[Work required] Gather all lines in the data that hold the string "Hseq".

[Material shown]
Definition takeSnapshot (e : Estimator) : Snapshot :=
  let s := stats e in
  if fleb (samples s) zero then mkSnapshot (samples s) zero zero zero zero zero false zero zero zero (reordered e) (decided s)
  else
    let '(loss, afterArrival, afterLoss) := loss_rates s in
    let burst := if fltb zero (fromLoss s) && fltb zero afterLoss then fdiv one afterLoss else zero in
    let factor := if fltb zero burst then fmul burst (fsub one loss) else zero in
    let factor := if fltb factor one then one else factor in
    let '(minimum, recent) := floor (cfg e) s in
    let minimum := probability minimum in
    let recent := probability recent in
    mkSnapshot (samples s) loss afterArrival afterLoss burst factor (memoryless s loss afterArrival)
      minimum (if fltb minimum recent then fsub recent minimum else zero) recent (reordered e) (decided s).

(** ** The analysis of a finished run *)

Record Pattern := mkPattern {
  pt_Total : Z; pt_Lost : Z; pt_Loss : float64; pt_LossAfterArrival : float64; pt_ArrivalAfterLoss : float64;
  pt_MeanBurst : float64; pt_BurstFactor : float64; pt_LongestBurst : Z; pt_Bursts : gmap Z Z }.

(** The counts of the loop, with the fate of the packet before. *)
Record tally := mkTally {
  tl_lost : Z; tl_run : Z; tl_longest : Z; tl_bursts : gmap Z Z;
  tl_fromArrival : Z; tl_lossAfterArrival : Z; tl_fromLoss : Z; tl_arrivalAfterLoss : Z; tl_prev : option bool }.

Definition close_burst (t : tally) : tally :=
  if tl_run t >? 0 then
    t {{ tl_bursts := <[tl_run t := default 0 (tl_bursts t !! tl_run t) + 1]> (tl_bursts t);
         tl_longest := if tl_run t >? tl_longest t then tl_run t else tl_longest t }}
  else t.

Definition tally_one (t : tally) (ok : bool) : tally :=
  let t := if ok then (close_burst t) {{ tl_run := 0 }} else t {{ tl_lost := tl_lost t + 1; tl_run := tl_run t + 1 }} in
  let t :=
    match tl_prev t with
    | None => t
    | Some false => t {{ tl_fromLoss := tl_fromLoss t + 1; tl_arrivalAfterLoss := if ok then tl_arrivalAfterLoss t + 1 else tl_arrivalAfterLoss t }}
    | Some true => t {{ tl_fromArrival := tl_fromArrival t + 1; tl_lossAfterArrival := if ok then tl_lossAfterArrival t else tl_lossAfterArrival t + 1 }}
    end in
  t {{ tl_prev := Some ok }}.

Definition no_tally : tally := mkTally 0 0 0 ∅ 0 0 0 0 None.
Definition tally_all (fates : list bool) : tally := fold_left tally_one fates no_tally.

Definition rate_of (n d : Z) : float64 := if d >? 0 then fdiv (float_of n) (float_of d) else zero.

Definition Analyze (fates : list bool) : Pattern :=
  let t := close_burst (tally_all fates) in
  let loss := rate_of (tl_lost t) (len fates) in
  let afterLoss := rate_of (tl_arrivalAfterLoss t) (tl_fromLoss t) in
  let burst := if tl_fromLoss t >? 0 then fdiv one afterLoss else zero in
  let factor := if tl_fromLoss t >? 0 then fmul burst (fsub one loss) else zero in
  mkPattern (len fates) (tl_lost t) loss (rate_of (tl_lossAfterArrival t) (tl_fromArrival t)) afterLoss burst
    (if fltb factor one then one else factor) (tl_longest t) (tl_bursts t).

Example analysed : let p := Analyze [true; false; false; true; false; true] in
  pt_Lost p = 3 /\ pt_LongestBurst p = 2 /\ pt_Bursts p !! 2 = Some 1 /\ feqb (pt_Loss p) (float_quot 1 2) = true.
Proof. by vm_compute. Qed.
Example inferred : let e := fold_left Observe [7; 8; 10; 11; 9; 13; 14; 15; 16; 17; 18; 19; 20; 21] (New (mkConfig 0 0 0)) in
  decided (stats e) = 7 /\ next e = 14 /\ losses (stats e) = one /\ reordered e = 0.
Proof. by vm_compute. Qed.

(** ** The ring holds what arrived *)

(** The array, as the set of sequence numbers seen. *)
Record ring_ok (e : Estimator) (seen : gset Z) : Prop := mk_ring_ok {
  rk_len : length (arrived e) = Z.to_nat ringSize;
  rk_order : 0 <= next e <= highest e;
  rk_width : highest e < 2 ^ 64;
  rk_slots : forall s, next e <= s < next e + ringSize -> arrived e !! slot s = Some (bool_decide (s ∈ seen));
  rk_seen : forall s, s ∈ seen -> s <= highest e /\ s < next e + ringSize
}.

Lemma slot_bound s : (slot s < Z.to_nat ringSize)%nat.
Proof. unfold slot. pose proof (Z.mod_pos_bound s ringSize ltac:(unfold ringSize; lia)). lia. Qed.

Lemma slot_shift s : slot (s + ringSize) = slot s.
Proof. unfold slot. f_equal. rewrite <- (Z.mul_1_l ringSize) at 1. by rewrite Z_mod_plus_full. Qed.

Lemma slot_inj n s t : n <= s < n + ringSize -> n <= t < n + ringSize -> slot s = slot t -> s = t.
Proof.
  intros Hs Ht He. unfold slot in He.
  pose proof (Z.mod_pos_bound s ringSize ltac:(unfold ringSize; lia)). pose proof (Z.mod_pos_bound t ringSize ltac:(unfold ringSize; lia)).
  assert (s mod ringSize = t mod ringSize) as Hm by lia.
  pose proof (Z.div_mod s ringSize ltac:(unfold ringSize; lia)). pose proof (Z.div_mod t ringSize ltac:(unfold ringSize; lia)).
  unfold ringSize in *. nia.
Qed.

(** Retiring one number. *)
Lemma decide_ok e seen : ring_ok e seen -> next e < highest e ->
  ring_ok (decide_ e) seen /\ next (decide_ e) = next e + 1 /\ highest (decide_ e) = highest e /\
  stats (decide_ e) = record (cfg e) (stats e) (bool_decide (next e ∈ seen)).
Proof.
  intros [Hl Ho Hw Hs Hi] Hlt. pose proof (slot_bound (next e)) as Hb.
  assert (next e +u64 1 = next e + 1) as Hn by (apply wrap_small; lia).
  assert (arrived e !! slot (next e) = Some (bool_decide (next e ∈ seen))) as Hcur by (apply Hs; unfold ringSize; lia).
  split_and!; [|exact Hn|done|unfold decide_; by rewrite Hcur].
  constructor; change (next (decide_ e)) with (next e +u64 1); rewrite ?Hn; change (highest (decide_ e)) with (highest e);
    change (arrived (decide_ e)) with (<[slot (next e) := false]> (arrived e)); [by rewrite length_insert|lia|done| |].
  - intros s Hrange. destruct (decide (s = next e + ringSize)) as [->|Hne].
    + rewrite slot_shift, list_lookup_insert_eq by lia. f_equal. rewrite bool_decide_false; [done|]. intros Hin%Hi. lia.
    + rewrite list_lookup_insert_ne; [apply Hs; lia|]. intros Heq. apply (slot_inj (next e)) in Heq; unfold ringSize in *; lia.
  - intros s Hin%Hi. lia.
Qed.

(** The loop: the numbers more than the bound behind are retired, in order. *)
Lemma decide_while_ok bound seen : 1 <= bound -> forall fuel e, ring_ok e seen -> (Z.to_nat (highest e - next e) < fuel)%nat ->
  let e' := decide_while fuel bound e in
  let k := Z.max 0 (highest e - next e - bound + 1) in
  ring_ok e' seen /\ next e' = next e + k /\
  stats e' = fold_left (record (cfg e)) (map (fun s => bool_decide (s ∈ seen)) (seqZ (next e) k)) (stats e) /\
  (cfg e', highest e', started e', discontinuities e', reordered e') = (cfg e, highest e, started e, discontinuities e, reordered e).
Proof.
  intros Hb. induction fuel as [|fuel IH]; intros e Hok Hf; [lia|]. pose proof (rk_order _ _ Hok) as Ho. pose proof (rk_width _ _ Hok) as Hw.
  simpl. rewrite (wrap_small 64) by (pow2_eval; lia). destruct (_ >=? bound) eqn:E; bool_to_prop.
  - destruct (decide_ok e seen Hok ltac:(lia)) as (Hok1 & Hn1 & Hh1 & Hs1).
    destruct (IH (decide_ e) Hok1 ltac:(lia)) as (Hok2 & Hn2 & Hs2 & Hk2). rewrite Hn1, Hh1 in Hn2, Hs2.
    replace (Z.max 0 (highest e - next e - bound + 1)) with (Z.succ (Z.max 0 (highest e - (next e + 1) - bound + 1))) by lia.
    split_and!; [done|lia| |rewrite Hk2; by change (cfg (decide_ e)) with (cfg e)].
    rewrite seqZ_cons by lia. simpl. rewrite Hs2, Hs1. rewrite Z.pred_succ. by rewrite Z.add_1_r.
  - rewrite Z.max_l by lia. split_and!; [done|lia|done|done].
Qed.

Lemma mark_ok e seen seq : ring_ok e seen -> next e <= seq <= highest e -> highest e < next e + ringSize ->
  ring_ok (mark e seq) ({[seq]} ∪ seen).
Proof.
  intros [Hl Ho Hw Hs Hi] Hseq Hh. constructor; change (arrived (mark e seq)) with (<[slot seq := true]> (arrived e));
    change (next (mark e seq)) with (next e); change (highest (mark e seq)) with (highest e); [by rewrite length_insert|done|done| |].
  - intros s Hrange. destruct (decide (s = seq)) as [->|Hne].
    + rewrite list_lookup_insert_eq by (rewrite Hl; apply slot_bound). by rewrite bool_decide_true by set_solver.
    + rewrite list_lookup_insert_ne by (intros Heq; apply (slot_inj (next e)) in Heq; lia). rewrite Hs by done. f_equal.
      apply bool_decide_ext. set_solver.
  - intros s [->%elem_of_singleton|Hin%Hi]%elem_of_union; lia.
Qed.

(** Before anything is decided the base may still move down. *)
Lemma lower_ok e seen seq : ring_ok e seen -> (forall s, s ∈ seen -> next e <= s) -> 0 <= seq < next e -> highest e - seq < ringSize ->
  ring_ok (e {{ next := seq }}) seen.
Proof.
  intros [Hl Ho Hw Hs Hi] Hbase Hseq Hh. constructor; change (arrived (e {{ next := seq }})) with (arrived e);
    change (next (e {{ next := seq }})) with seq; change (highest (e {{ next := seq }})) with (highest e); [done|lia|done| |].
  - intros s Hrange. destruct (Z.leb_spec (next e) s); [apply Hs; lia|].
    rewrite <- slot_shift. rewrite Hs by lia. f_equal. apply bool_decide_ext. split; [intros Hin%Hi; lia|intros Hin%Hbase; lia].
  - intros s Hin%Hi. lia.
Qed.

(** ** Every number is decided once, by whether it arrived *)

(** The decisions of a run so far: [log] from [base] on, out of what was [seen]. *)
Record fates_ok (c : Config) (seqs : list Z) (e : Estimator) (base : Z) (log : list (Z * bool)) (seen : gset Z) : Prop := mk_fates_ok {
  fo_cfg : cfg e = withDefaults c;
  fo_started : started e = true;
  fo_ring : ring_ok e seen;
  fo_base : 0 <= base;
  fo_next : next e = base + len log;
  fo_order : map fst log = seqZ base (len log);
  fo_stats : stats e = fold_left (record (cfg e)) (map snd log) no_statistics;
  fo_decided : decided (stats e) = len log;
  fo_seen : forall s, s ∈ seen -> base <= s /\ s ∈ seqs;
  fo_fate : forall s f, (s, f) ∈ log -> (f = true <-> s ∈ seen);
  fo_late : reordered e <= len seqs /\ (reordered e = 0 -> forall s, s ∈ seqs -> s ∈ seen);
  fo_highest : forall s, s ∈ seqs -> s <= highest e;
  fo_recent : highest e - next e < ReorderTolerance (withDefaults c)
}.

Lemma tolerance_range c : 1 <= ReorderTolerance (withDefaults c) < ringSize.
Proof.
  unfold withDefaults, DefaultReorderTolerance, ringSize. simpl.
  destruct (_ <=? 0) eqn:E; bool_to_prop; destruct (_ >=? 1024) eqn:E2; bool_to_prop; lia.
Qed.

[Task answer]
  intros [Hl Ho Hw Hs Hi] Hseq Hh. constructor; change (arrived (mark e seq)) with (<[slot seq := true]> (arrived e));
  intros [Hl Ho Hw Hs Hi] Hbase Hseq Hh. constructor; change (arrived (e {{ next := seq }})) with (arrived e);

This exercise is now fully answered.